Tal silêncio surpreende-me, pois aquelas alterações suscitam numerosas perplexidades. Pelo menos a mim, suscitam.
Admito, porém – como aliás é meu hábito –, que o defeito seja meu, isto é, que a lei nova seja claríssima na sua formulação e justíssima nas soluções que consagra e tudo não passe, afinal, de incapacidade minha para vislumbrar tais qualidades.
Ainda assim, vou aqui deixando nota das dificuldades que tenho sentido na interpretação de algumas das alterações legislativas em causa e na descoberta das virtualidades que os seus defensores lhes apontam.
*
Uma inovação que me causa particular perplexidade é o n.º 6 do art. 215.º do Código de Processo Penal (CPP).
Um dos principais objectivos da 15.ª alteração do CPP foi a restrição da prisão preventiva, num duplo sentido: diminuição do seu âmbito de aplicação e genérica redução dos seus prazos de duração máxima.
O n.º 6 do art. 215.º contraria frontalmente esta tendência, pois abriu a porta a um alargamento do prazo de duração máxima da prisão preventiva muito para além dos limites até então fixados pela lei e – é a minha opinião – de tudo aquilo que é razoável.
É a seguinte a redacção do preceito: “No caso de o arguido ter sido condenado a pena de prisão em 1.ª instância e a sentença condenatória ter sido confirmada em sede de recurso ordinário, o prazo máximo da prisão preventiva eleva-se para metade da pena que tiver sido fixada”.
Sendo de 25 anos o limite máximo da pena de prisão (n.º 2 do art. 41.º do Código Penal), o n.º 6 do art. 215.º do CPP eleva para 12 anos e 6 meses o limite máximo da prisão preventiva.
Isto pulveriza todos os limites anteriormente existentes, viola vários ou talvez mesmo todos os princípios que a Constituição e o próprio CPP consagram em matéria de medidas de coacção e especificamente de prisão preventiva e contraria, segundo me parece, o mais elementar bom senso.
Dito de outra forma, causa-me a maior estranheza que o mesmo legislador que tão zelosamente “cortou” em alguns meses os prazos de duração máxima da prisão preventiva onde os mesmos fazem realmente falta, mormente na fase de inquérito, tenha resolvido, uma vez chegado ao n.º 6 do art. 215.º, tornar-se um verdadeiro “mãos largas”, criando um regime de prisão preventiva quase perpétua.
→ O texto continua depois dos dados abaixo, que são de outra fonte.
Lemma allocate_parts :
  allocate_largest_remainder shares cap sc =
  map_outcome (λ u, map_err (error cap (OpAllocate sc)
  (from_usize (Z.of_nat (length shares)))) (fit u sc)) (parts xs T C).
Proof.
  unfold allocate_largest_remainder.
  destruct (Z.ltb_spec MAX_SCALE sc) as [?|_]; [unfold MAX_SCALE in *; lia|].
  rewrite is_negative_units. destruct (Z.ltb_spec (units cap) 0) as [?|_]; [lia|]. simpl.
  destruct (existsb is_negative shares) eqn:Hneg.
  { exfalso. apply existsb_exists in Hneg as (d & Hd%list_elem_of_In & Hn).
  rewrite is_negative_units in Hn. apply Z.ltb_lt in Hn. specialize (Hshares d Hd). lia. }
  fold common. destruct common_bounds as [Hc Hcs].
  assert (2 ^ 64 * 2 ^ 190 < 2 ^ 511) by reflexivity.
  rewrite (fold_add_sum common shares 0) by (try done; lia). rewrite Z.add_0_l.
  fold xs. fold T. pose proof T_pos. pose proof C_range_200.
  destruct (Z.eqb_spec T 0) as [?|_]; [lia|].
  pose proof (pow10_pos (common - sc)) as Hp.
  rewrite pow10_id, cap_int, Z.rem_mul by lia. simpl.
  rewrite Z.quot_mul by lia. rewrite numerators_exact, quot_exact, rem_exact.
  assert (2 ^ 200 < 2 ^ 510) by reflexivity.
  pose proof (parts_leftover xs T C T_pos C_range_200 eq_refl).
  rewrite fold_sub_sum; [|rewrite Forall_forall; intros u (x & -> & Hx)%elem_of_map|lia|lia].
  - unfold parts. do 3 f_equal. unfold xs. by rewrite length_map.
  - by apply (quota_range xs T C T_pos C_range_200 xs_nonneg eq_refl).
Qed.

Lemma part_range u : u ∈ parts xs T C → 0 ≤ u ≤ C.
Proof.
  intros [i Hi]%list_elem_of_lookup.
  pose proof (parts_sum xs T C T_pos C_range_200 xs_nonneg eq_refl) as Hs.
  assert (Hp : Forall (λ u, 0 ≤ u) (parts xs T C)).
  { rewrite Forall_lookup. intros j v Hj.
  assert (Hjx : (j < length xs)%nat).
  { apply lookup_lt_Some in Hj. by rewrite parts_length in Hj. }
  apply lookup_lt_is_Some_2 in Hjx as [x Hx].
  destruct (parts_lookup xs T C T_pos C_range_200 xs_nonneg eq_refl j x Hx) as (w & Hw & Hb & _).
  assert (w = v) as -> by congruence. pose proof (quota_range xs T C T_pos C_range_200 xs_nonneg eq_refl x
  (list_elem_of_lookup_2 _ _ _ Hx)). lia. }
  pose proof (sumZ_ge _ u Hp (list_elem_of_lookup_2 _ _ _ Hi)).
  rewrite Forall_lookup in Hp. specialize (Hp i u Hi). lia.
Qed.

Lemma fitted_total us (out : list D) :
  Forall2 (λ u d, units d = u * 10 ^ (28 - sc)) us out →
  total_units out = sumZ us * 10 ^ (28 - sc).
Proof. induction 1; simpl; lia. Qed.

Lemma fit_at u (d : D) : Z.abs u < 2 ^ 511 → fit u sc = Ok d → units d = u * 10 ^ (28 - sc).
Proof.
  intros Hu Hd. pose proof (fit_units u sc d ltac:(lia) Hu Hd) as Heq.
  replace 28 with (28 - sc + sc) in Heq at 1 by lia. rewrite pow10_split in Heq by lia.
  pose proof (pow10_pos sc). nia.
Qed.
(** ** The narrow path agrees *)

(** What the engine's comment on [checked_div] states: the quotient's magnitude
    is the half-even rounding at the largest scale of 28 or below whose
    coefficient fits 96 bits; trailing zeros may be dropped. *)
Class DivisionLaws (D : Type) `{!DecimalOps D} := {
  checked_div_nearest (a b q : D) : mantissa b ≠ 0 → checked_div a b = Some q →
    ∃ s, scale q ≤ s ≤ 28 ∧
      Z.abs (mantissa q) * 10 ^ (s - scale q) =
        nearest (Z.abs (mantissa a)) (scale a) (Z.abs (mantissa b)) (scale b) s ∧
      nearest (Z.abs (mantissa a)) (scale a) (Z.abs (mantissa b)) (scale b) s < 2 ^ 96 ∧
      0 ≤ mantissa q * (mantissa a * mantissa b) ∧
      ∀ s', s < s' ≤ 28 → 2 ^ 96 ≤ nearest (Z.abs (mantissa a)) (scale a) (Z.abs (mantissa b)) (scale b) s';
}.

(** A value closer than half a unit is the rounding. *)
Lemma round_even_unique u k r : 0 < k → Z.abs (2 * (u - k * r)) < k → round_even u k = r.
Proof.
  intros Hk Hr. pose proof (round_by_close MidpointNearestEven u k Hk) as Hc. simpl in Hc. nia.
Qed.

Lemma round_even_opp u k : 0 < k → round_even (- u) k = - round_even u k.
Proof.
  intros Hk. unfold round_even. pose proof (Z.div_mod u k ltac:(lia)) as Hdm. pose proof (Z.mod_pos_bound u k Hk) as Hb.
  destruct (decide (u mod k = 0)) as [H0|H0].
  - rewrite (Z.div_opp_l_z u k), (Z.mod_opp_l_z u k), H0 by lia.
    destruct (Z.ltb_spec (2 * 0) k); lia.
  - rewrite (Z.div_opp_l_nz u k), (Z.mod_opp_l_nz u k) by lia.
    assert (Heven : Z.even (- (u / k) - 1) = negb (Z.even (u / k))).
    { rewrite Z.even_sub, Z.even_opp. by destruct (Z.even (u / k)). }
    rewrite Heven. destruct (Z.ltb_spec (2 * (u mod k)) k), (Z.ltb_spec k (2 * (u mod k))),
      (Z.ltb_spec (2 * (k - u mod k)) k), (Z.ltb_spec k (2 * (k - u mod k))); try lia.
    destruct (Z.even (u / k)); simpl; lia.
Qed.

(** Rounding twice is rounding once, away from the midpoints of the second. *)
Lemma round_even_twice x y n k : 0 < y → 0 < k → Z.even k = true → Z.abs (2 * (x * k - y * n)) ≤ y →
  2 * (n mod k) ≠ k → round_even x y = round_even n k.
Proof.
  intros Hy Hk Heven Hn Hmid. apply round_even_unique; [done|].
  set (r := round_even n k).
  assert (Hr : Z.abs (2 * (n - k * r)) ≤ k - 2).
  { pose proof (round_by_close MidpointNearestEven n k Hk) as Hc. simpl in Hc. fold r in Hc. clearbody r.
    apply Z.even_spec in Heven as [h ->].
    assert (Z.abs (n - 2 * h * r) ≠ h); [|lia]. intros Heq. apply Hmid.
    assert (n - 2 * h * r = h ∨ n - 2 * h * r = - h) as [H|H] by lia.
    - assert (n = h + r * (2 * h)) as -> by lia. rewrite Z.mod_add, Z.mod_small by lia. lia.
    - assert (n = h + (r - 1) * (2 * h)) as -> by lia. rewrite Z.mod_add, Z.mod_small by lia. lia. }
  assert (Hxk : Z.abs (2 * (x * k - y * k * r)) < y * k).
  { replace (2 * (x * k - y * k * r)) with (2 * (x * k - y * n) + y * (2 * (n - k * r))) by ring.
    pose proof (Z.abs_triangle (2 * (x * k - y * n)) (y * (2 * (n - k * r)))) as Ht.
    rewrite (Z.abs_mul y (2 * (n - k * r))), (Z.abs_eq y) in Ht by lia. nia. }
  replace (2 * (x * k - y * k * r)) with (2 * (x - y * r) * k) in Hxk by ring.
  rewrite (Z.abs_mul (2 * (x - y * r)) k), (Z.abs_eq k) in Hxk by lia. nia.
Qed.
Perante isto, interrogo-me por onde andarão os auto-proclamados apóstolos das liberdades individuais que, antes da revisão do CPP, tanto se indignavam com os então vigentes prazos máximos de duração da prisão preventiva, considerando-os escandalosamente longos, bem como com os juízes que, limitando-se a aplicar a lei, mantinham arguidos sujeitos àquela medida de coacção durante esses mesmos prazos. Não os tenho ouvido criticar o n.º 6 do art. 215.º! Acham que um prazo máximo de 12 anos e 6 meses de prisão preventiva faz sentido? Consideram humano manter uma pessoa sujeita a esta medida de coacção durante tanto tempo? Estão à espera do primeiro caso em que isso aconteça para, como é hábito, dizerem que a culpa é dos juízes? Ou nem sequer repararam na existência daquela norma?